Tuesday, August 30, 2011

Quick Update

Bruno Mars @ the 2011 MTV VMA's
Did you watch 'em?

This won't be a long post, as I've got to put in some time on the WIP this morning before hitting the normal get-ready-for-work routine.  Just wanted to let you guys know things have been a little strange and hectic in our household as of late, which is the main reason why you haven't seen a lot of posting here and the fanfiction hasn't been updated in, like, forever.  But my husband and I are expecting our first child (12 weeks today!), and the adjustment has been far harder than I originally anticipated.  I sleep A LOT--nap for 2+ hours in the evening, then sleep all night. However, my wonderful Doc tells me this should be subsiding within the next week-2 weeks. So, I should be up and running like normal soon, though I'm certain I'll have to play some catch-up first.

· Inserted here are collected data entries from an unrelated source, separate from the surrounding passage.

(** A resolved handle: the file found under the name is the one it is bound to. *)
Lemma resolve_bound w h name id : tok w -> bound w h id -> (ResolveHandle h w).1 = Ok name ->
  exists e rel info, resolve (w_fs w) name = Ok (e, rel) /\
    (sys (RStat (e_root e) rel) (w_disk w)).1 = Ok info /\ fi_id info = id.
Proof.
  intros Hw (p & e & Hh & Hp & Hid). unfold ResolveHandle.
  destruct (negb (len h =? 16)); [done|].
  destruct (beq h rootHandle) eqn:Er.
  { apply beq_true in Er as ->. destruct (t_issued _ Hw rootHandle) as (_ & _ & Hne); [by eexists|]. done. }
  unfold lookupEntry. rewrite Hh, Hp. destruct (negb _); [done|].
  destruct (resolve (w_fs w) (h_name e)) as [[x rel]|err] eqn:Ex; [|done].
  unfold call. destruct (sys (RStat (e_root x) rel) (w_disk w)) as [[info|err] d] eqn:Es; cbn [fst snd]; [|done].
  destruct (SameFile (h_info e) info) eqn:Esame; [|done]. intros [= <-].
  exists x, rel, info. rewrite Es. split; [done|]. split; [done|]. unfold SameFile in Esame. apply Z.eqb_eq in Esame. congruence.
Qed.

End table.
(** C8: Whatever any number of clients do through the file system interface, and
    whatever local processes do meanwhile, every system call that can change a
    file is made on a share that is not read-only; the directory of that share
    neither contains nor lies inside the directory of a read-only share. *)
Theorem nfs_readonly_untouched `{OS} shares EvalSymlinks OpenRoot now (w w' : world) c root :
  openFilesystem shares EvalSymlinks OpenRoot now = Some (w_fs w) -> w_log w = [] -> w_files w = [] ->
  rtc fs_step w w' -> c ∈ w_log w' -> target (w_fds w') c = Some root ->
  (exists s, s ∈ shares /\ EvalSymlinks (sh_Path s) = Some root /\ sh_ReadOnly s = false) /\
  (forall r p, r ∈ shares -> sh_ReadOnly r = true -> EvalSymlinks (sh_Path r) = Some p -> apart root p).
Proof.
  intros Ho Hl Hf Hr Hc Ht.
  assert (Hg : good w) by (split; [rewrite Hl|rewrite Hf]; constructor).
  destruct (fs_reach_good w w' Hr Hg) as [[Hlog _] He]. rewrite Forall_forall in Hlog.
  destruct (Hlog c Hc) as [_ Hp]. destruct (Hp root Ht) as (k & e & Hk & <- & Hro). rewrite He in Hk.
  destruct (openFilesystem_exports _ _ _ _ _ Ho) as (resolved & Hm & Hok & Hex).
  destruct (Hex k e Hk) as (s & Hs & -> & _). simpl in *.
  apply mapM_Some_1 in Hm.
  assert (Hback : forall x, x ∈ resolved -> exists y, y ∈ shares /\ EvalSymlinks (sh_Path y) = Some (sh_Path x)
    /\ sh_Name x = sh_Name y /\ sh_ReadOnly x = sh_ReadOnly y).
  { intros x Hx. apply list_elem_of_lookup in Hx as [i Hx]. eapply Forall2_lookup_r in Hm as (y & Hy & E); [|exact Hx].
    apply bind_Some in E as (p & Hp' & [= <-]). exists y. split; [by eapply list_elem_of_lookup_2|done]. }
  assert (Hforth : forall y p, y ∈ shares -> EvalSymlinks (sh_Path y) = Some p ->
    mkShare (sh_Name y) p (sh_ReadOnly y) ∈ resolved).
  { intros y p Hy Hp'. apply list_elem_of_lookup in Hy as [i Hy]. eapply Forall2_lookup_l in Hm as (x & Hx & E); [|exact Hy].
    apply bind_Some in E as (p' & Hp2 & [= <-]). rewrite Hp' in Hp2. injection Hp2 as <-. by eapply list_elem_of_lookup_2. }
  split.
  - destruct (Hback s Hs) as (y & Hy & Ey & _ & Er). exists y. split; [done|]. split; [done|congruence].
  - intros r p Hr' Hror Hp'. apply (shares_apart resolved s (mkShare (sh_Name r) p (sh_ReadOnly r)) Hok Hs); [by apply Hforth|].
    intros ->. simpl in Hro. congruence.
Qed.

(** Opening "x" of the writable share and writing to it. *)
Definition toy_written : world :=
  (file_Write (mkFile (Some 0%nat) (str "/s/x") false [] 0) [1] (OpenFile (str "/s/x") O_RDWR 0 toy_world).2).2.

Lemma nfs_readonly_untouched_witness :
  target (w_fds toy_written) (FWrite 0 [1]) = Some (str "/srv/s") /\ apart (str "/srv/s") (str "/srv/r") /\
  (OpenFile (str "/r/x") (Z.lor O_RDWR O_TRUNC) 0 toy_world).1 = Err EROFS.
Proof.
  assert (Ht : target (w_fds toy_written) (FWrite 0 [1]) = Some (str "/srv/s")) by (vm_compute; reflexivity).
  split; [exact Ht|]. split; [|vm_compute; reflexivity].
  refine (proj2 (nfs_readonly_untouched toy_shares Some (fun _ => true) 0 toy_world toy_written (FWrite 0 [1]) (str "/srv/s")
    _ eq_refl eq_refl _ _ Ht) (mkShare (str "r") (str "/srv/r") true) (str "/srv/r") _ eq_refl eq_refl).
  - vm_compute. reflexivity.
  - eapply rtc_l; [apply (st_open toy_world (str "/s/x") O_RDWR 0)|]. apply rtc_once.
    apply (st_write _ 0%nat). vm_compute. reflexivity.
  - vm_compute. do 2 right. left.
  - left.
Defined.

(** ** Descriptors *)

(** A library that opens "/s/x", writes, and forgets about it. *)
#[local] Instance toy_lib : NfsLib := {|
  lib := unit; newStat := tt; CurrentHandle _ := []; ClearCurrent l := l; PopHandle _ := None; savedHandles _ := 0%nat;
  Compound input l := Do (LOpenFile (str "/s/x") O_RDWR 0) (fun r =>
    match r with
    | Ok v => Do (MWrite v [1]) (fun _ => Done (Some (replicate 44 0)) tt)
    | Err _ => Done None tt
    end);
  CleanUp _ := []; WriteAny b := be_encode 4 (len b) ++ b |}.

(** C31: A connection performs nothing but method calls on the shared file system,
    and when it ends, for whatever reason and whatever the library forgot, every
    descriptor it opened is closed again. *)
Theorem nfs_connection_closes_files `{OS} `{Nfs4} `{NfsLib} io stream (w : world) :
  w_log w = [] -> w_files w = [] ->
  rtc fs_step w (serveConnection io stream w).2 /\
  forall i, is_open (serveConnection io stream w).2 i -> is_open w i.
Proof.
  intros Hl Hf. assert (Hg : good w) by (split; [rewrite Hl|rewrite Hf]; constructor).
  destruct (serveConnection_facts io stream w Hg) as (Hr & _ & Ho). done.
Qed.

(** One compound with an OPEN of "x" for writing. *)
Definition toy_open : bytes :=
  be_encode 4 18 ++ be_encode 4 0 ++ be_encode 4 2 ++ be_encode 4 0 ++ replicate 8 0 ++ be_encode 4 0
  ++ be_encode 4 0 ++ be_encode 4 0 ++ be_encode 4 1 ++ [120; 0; 0; 0].
Definition toy_request : bytes :=
  concat (map (be_encode 4) [7; 0; 2; 100003; 4; 1; 0; 0; 0; 0; 0; 0; 1]) ++ toy_open.

Lemma nfs_connection_closes_files_witness :
  ~ is_open (serveConnection [(true, true)] (writeRecord toy_request) toy_world).2 0 /\
  FWrite 0 [1] ∈ w_log (serveConnection [(true, true)] (writeRecord toy_request) toy_world).2 /\
  FClose 0 ∈ w_log (serveConnection [(true, true)] (writeRecord toy_request) toy_world).2.
Proof.
  split; [|split].
  - intros Ho. destruct (nfs_connection_closes_files [(true, true)] (writeRecord toy_request) toy_world eq_refl eq_refl)
      as [_ Hc]. apply Hc in Ho as (d & Hd & _). discriminate Hd.
  - vm_compute. do 2 right. left.
  - vm_compute. do 3 right. left.
Defined.

(** ** Handles *)

Lemma empty_table `{FreshRand} (w : world) : handles (w_fs w) = ∅ -> paths (w_fs w) = ∅ -> tok w.
Proof.
  intros Eh Ep. split; rewrite ?Eh, ?Ep.
  - intros h p Hh. by rewrite lookup_empty in Hh.
  - intros n p Hn. by rewrite lookup_empty in Hn.
  - intros h [p Hh]. by rewrite lookup_empty in Hh.
  - rewrite map_size_empty. done.
Qed.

However, I've been reading quite a bit lately, though I did sneak in a few hours to watch the 2011 MTV Video Music Awards, because I'm a sucker for live performances.  Just finished Kristan Higgins' March 2011 release My One and Only. Wonderful characters and writing, as usual, though the plot seemed to be a trifle flawed at times. The heroine was strong and humorous, the hero sexy as all get-out. And the secondary characters added so much color, I really don't know that one could've been rightfully cut without taking away from the overall feel of the novel.

So, what have you been reading? Where's your bookmark? I'd love to pick up something new next trip to the bookstore!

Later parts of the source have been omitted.